----- Input data -----
Lemma co_finally_follows {A} (c : Co L N A) (f : W → W) :
  respects c → (∀ w, R w (f w)) → follows (co_finally c f).
Proof using Type*.
  intros Hc Hf. induction Hc as [r|bs cancel Hcan HR _ IH]; intros w c' w' E.
  - injection E as <- <-. split; [done|constructor].
  - cbn [co_finally] in E. injection E as <- <-. split; [reflexivity|].
    constructor; [intros w1; etrans; [apply Hcan|apply Hf]|..];
      intros t g wk w1 c1 w2 Hin E1; apply list_elem_of_fmap in Hin as ([t0 g0] & [= -> ->] & Hin);
      rw /next in E1; destruct (g0 wk w1) as [[c2 w3]| |] eqn:E2; try done;
      destruct (IH _ _ _ _ _ _ Hin E2 _ _ _ E1) as [HR2 Hr]; [|done].
    etrans; [by eapply HR|done].
Qed.

Lemma follows_finally {A} (m : Async L N A) (f : W → W) :
  follows m → (∀ w, R w (f w)) → follows (finally m f).
Proof using Type*.
  intros Hm Hf w c w' E. rw /finally /next in E.
  destruct (m w) as [[c1 w1]| |] eqn:E1; try done. destruct (Hm _ _ _ E1) as [HR Hr].
  destruct (co_finally_follows c1 f Hr Hf w1 c w' E). split; [by etrans|done].
Qed.

Lemma follows_timeout {A} `{Payload A} (rx : Receiver A) :
  (∀ w, R w (drop_receiver rx w)) → follows (timeout rx).
Proof using Type*.
  intros Hd w c w' [= <- <-]. split; [reflexivity|]. constructor; [done|..];
    intros t f wk w1 c w2 [= -> ->]%list_elem_of_singleton E; revert E;
    (destruct wk as [|r| |]; [done|destruct (of_reply r)| |]; try done); intros [= <- <-];
    first [apply Hd|constructor].
Qed.

Lemma respects_unstarted {A} (m : Async L N A) : follows m → respects (unstarted m).
Proof using Type*.
  intros Hm. constructor; [reflexivity|..];
    intros t f wk w c w' [= -> ->]%list_elem_of_singleton E; by apply Hm in E as [? ?].
Qed.

Lemma co_join_respects {A B} (c1 : Co L N A) (c2 : Co L N B) :
  respects c1 → respects c2 → respects (co_join c1 c2).
Proof using Type*.
  intros H1. revert c2. induction H1 as [r1|bs1 cancel1 Hcan1 HR1 Hr1 IH1]; intros c2 H2.
  - induction H2 as [r2|bs2 cancel2 Hcan2 HR2 Hr2 IH2]; constructor; [done|..];
      intros t f wk w c w' Hin E; apply list_elem_of_fmap in Hin as ([t0 f0] & [= -> ->] & Hin);
      rw /next in E; destruct (f0 wk w) as [[c2 w2]| |] eqn:E2; simplify_eq; eauto.
  - induction H2 as [r2|bs2 cancel2 Hcan2 HR2 Hr2 IH2].
    + constructor; [done|..]; intros t f wk w c w' Hin E;
        apply list_elem_of_fmap in Hin as ([t0 f0] & [= -> ->] & Hin);
        rw /next in E; destruct (f0 wk w) as [[c1 w1]| |] eqn:E1; simplify_eq; [by eapply HR1|].
      eapply (IH1 _ _ _ _ _ _ Hin E1 (Ready r2)). constructor.
    + constructor; [intros w; etrans; [apply Hcan1|apply Hcan2]|..];
        intros t f wk w c w' Hin E; (apply elem_of_app in Hin as [Hin|Hin];
          apply list_elem_of_fmap in Hin as ([t0 f0] & [= -> ->] & Hin); rw /next in E;
          destruct (f0 wk w) as [[c1 w1]| |] eqn:E1; simplify_eq); [by eapply HR1|by eapply HR2|..].
      * eapply (IH1 _ _ _ _ _ _ Hin E1). by constructor.
      * by eapply (IH2 _ _ _ _ _ _ Hin E1).
Qed.

Lemma follows_join {A B} (c1 : Co L N A) (c2 : Co L N B) :
  respects c1 → respects c2 → follows (join c1 c2).
Proof using Type*. intros H1 H2 w c w' [= <- <-]. split; [reflexivity|by apply co_join_respects]. Qed.
End respects.

(** ** The node's operations *)
Section operations.
Context `{Oneshot} `{LookupTableSpec L} {N : Type} (network_ops : Network BaseNode (World L N)).
Context (R : relation (World L N)) `{!PreOrder R} (welcome : Identity → Prop).
Context (self : BaseNode) (Hre : respectful network_ops R welcome self).
(** The operations also register waiters, in the node's own map. *)
Context (Hown : ∀ w w', tables w' = tables w → network w' = network w →
  no_new_waiters (λ rm, rm ≠ request_id_map self) w w' → R w w').
#[local] Set Default Proof Using "Type*".

Lemma own_map_steps o m (w : World L N) :
  R w (drop_waiter o (set_waiter_map (request_id_map self) m w)).
Proof.
  apply Hown; [by destruct o..|]. intros rm n Hne. rw drop_waiter_map /waiter_map /=.
  by rw lookup_insert_ne.
Qed.

Lemma guard_steps nonce (w : World L N) : R w (guard self nonce w).
Proof. apply own_map_steps. Qed.

Lemma chan_steps f (w : World L N) : R w (set_chans f w).
Proof. apply Hown; [done..|by intros ? ? _]. Qed.

(** What all requests share: send under the guard, then wait. *)
Lemma send_follows {A B} `{Payload A} nonce (rx : Receiver A) f dest ev
    (k : Awaited A → Async L N B) :
  proper welcome ev → (∀ x, follows R (k x)) →
  follows R (_ ← sync (send_or_drop self nonce rx f dest ev);
             finally (r ← timeout rx; k r) (guard self nonce)).
Proof.
  intros Hp Hk. apply follows_bind; [done|..].
  - apply follows_sync. intros w r w' E. rw /send_or_drop /on_err in E.
    destruct (map_err f _ w) as [[[x|e] w1]| |] eqn:Es; simplify_eq;
      (apply (moves_map_err f _ (re_send _ _ _ self Hre dest ev Hp)) in Es; [|done..]); [done|].
    etrans; [exact Es|]. etrans; [apply guard_steps|apply chan_steps].
  - intros _. apply follows_finally; [done| |apply guard_steps].
    apply follows_bind; [done| |exact Hk]. apply follows_timeout; [done|].
    intros w. apply chan_steps.
Qed.

Lemma channel_follows {A B} (k : Sender A * Receiver A → Async L N B) :
  (∀ ch, follows R (k ch)) → follows R (sync channel ≫= k).
Proof.
  intros Hk. apply follows_bind; [done| |done]. apply follows_sync.
  intros w r w' E. rw /channel in E. destruct (chan_new _). simplify_eq. apply chan_steps.
Qed.

Lemma register_follows {A} nonce x (m : () → Async L N A) :
  (∀ u, follows R (m u)) →
  follows R (sync (insert_waiter (request_id_map self) nonce x) ≫= m).
Proof.
  intros Hm. apply follows_bind; [done| |done]. apply follows_sync.
  intros w r w' [= _ <-]. apply own_map_steps.
Qed.

Ltac answered := apply send_follows; [done|intros []; by first [apply follows_ret|apply follows_of]].

Lemma max_level_follows nonce introducer : follows R (get_max_level self nonce introducer).
Proof. apply channel_follows. intros [tx rx]. apply register_follows. intros _. answered. Qed.

Lemma search_follows dest nonce target level d :
  follows R (send_search_by_id_req self dest nonce target level d).
Proof. apply channel_follows. intros [tx rx]. apply register_follows. intros _. answered. Qed.

Lemma neighbor_follows nonce from d level : follows R (get_neighbor self nonce from d level).
Proof. apply channel_follows. intros [tx rx]. apply register_follows. intros _. answered. Qed.

Lemma link_follows nonce dest d level : follows R (send_link_request self nonce dest d level).
Proof.
  apply channel_follows. intros [tx rx]. apply register_follows. intros _.
  apply follows_gets_bind. intros w. apply send_follows; [apply (re_self _ _ _ self Hre)|].
  intros []; by first [apply follows_ret|apply follows_of].
Qed.

Lemma node_search_follows req : follows R (node_search_by_id self req).
Proof.
  apply follows_bind; [done|..].
  - apply follows_sync, moves_map_err. by eapply search_moves.
  - intros res. case_decide; [by apply follows_ret|apply search_follows].
Qed.

Lemma join_follows nonces introducer level :
  follows R (join_stage1_link_level0 self nonces introducer level).
Proof.
  apply follows_bind; [done|repeat case_match; by first [apply follows_ret|apply follows_of]|].
  intros d. apply follows_bind; [done|apply search_follows|]. intros res. cbv zeta.
  case_decide; [by apply follows_of|]. apply follows_bind; [done|apply neighbor_follows|].
  intros [query|]; [|apply link_follows]. apply follows_bind; [done|..].
  - by apply follows_join; [|apply respects_unstarted; [|apply link_follows]..].
  - intros [r1 r2]. apply follows_bind; [done|by apply follows_of|]. intros _. by apply follows_of.
Qed.
End operations.

(** ** Schedules of operations *)
Section schedules.
Context `{Oneshot} `{LookupTableSpec L}.
Abbreviation W := (World L (list Envelope)) (only parsing).
Context (own : loc → Identifier) (addr : loc → Address) (nodes : gmap Identifier BaseNode).
Implicit Types (w : W) (b self : BaseNode).

(** Everything in flight names nodes as they describe themselves. *)
Definition sincere (e : Envelope) : Prop := proper (known nodes) (env_event e).
Definition fair w : Prop := system own nodes w ∧ Forall sincere (network w).

(** The system stays fair and the entries of its nodes move inward. *)
Definition advances w w' : Prop :=
  fair w → fair w' ∧ ∀ i b, nodes !! i = Some b → inward w w' b.

#[local] Instance advances_preorder : PreOrder advances.
Proof using Type.
  split.
  - intros w Hw. split; [done|]. intros i b _. apply inward_refl.
  - intros w1 w2 w3 H12 H23 Hw. destruct (H12 Hw) as [Hw2 Hi2]. destruct (H23 Hw2) as [Hw3 Hi3].
    split; [done|]. intros i b Hb. eapply inward_trans; eauto.
Qed.

Lemma advances_locally w w' :
  tables w' = tables w → Forall sincere (network w') → advances w w'.
Proof using Type.
  intros Et Hn [Hs _]. split; [split; [by eapply system_tables|done]|].
  intros i b _. by apply inward_same_tables.
Qed.

Lemma advances_posted w f :
  (Forall sincere (network w) → Forall sincere (f (network w))) → advances w (set_network f w).
Proof using Type. intros Hf Hw. apply advances_locally; [done| |done]. by apply Hf, Hw. Qed.

(** Linking a node where it fits. *)
Lemma advances_linked self l d i :
  nodes !! node_id self = Some self → fits self l d i → known nodes i →
  moves advances (on_core self (core_try_link (core self) l d i) : M W _).
Proof using Type.
  intros Hself Hf Hk w r w' E [Hs Hn].
  assert (Hlk : slot_linked self l d i w w').
  { destruct (on_core_try_link w self l d i) as (t' & E' & Hwf & Ht');
      [by eapply sy_table|by apply Hf|].
    rw E' in E. injection E as _ <-. by exists t'. }
  pose proof Hlk as (t' & Ew & _). split.
  - split; [by eapply system_linked|by rw Ew].
  - intros j b Hb. destruct (decide (j = node_id self)) as [->|Hne].
    + rw Hself in Hb. injection Hb as <-. by apply (inward_linked self l d i).
    + intros Hok. assert (Et : tables w' !! core_lt (core b) = tables w !! core_lt (core b)).
      { rw Ew /= lookup_insert_ne; [|done]. intros El. apply Hne. by eapply (sy_own own nodes w Hs). }
      rw /table_ok /sound /node_slots Et. split_and!; [done..|].
      intros l' d' x Ex. exists x. by split; [|left].
Qed.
-----
* _Instructions to follow_
All that is needed is the number of lines in the listing holding the word "known".

* _Task result_
2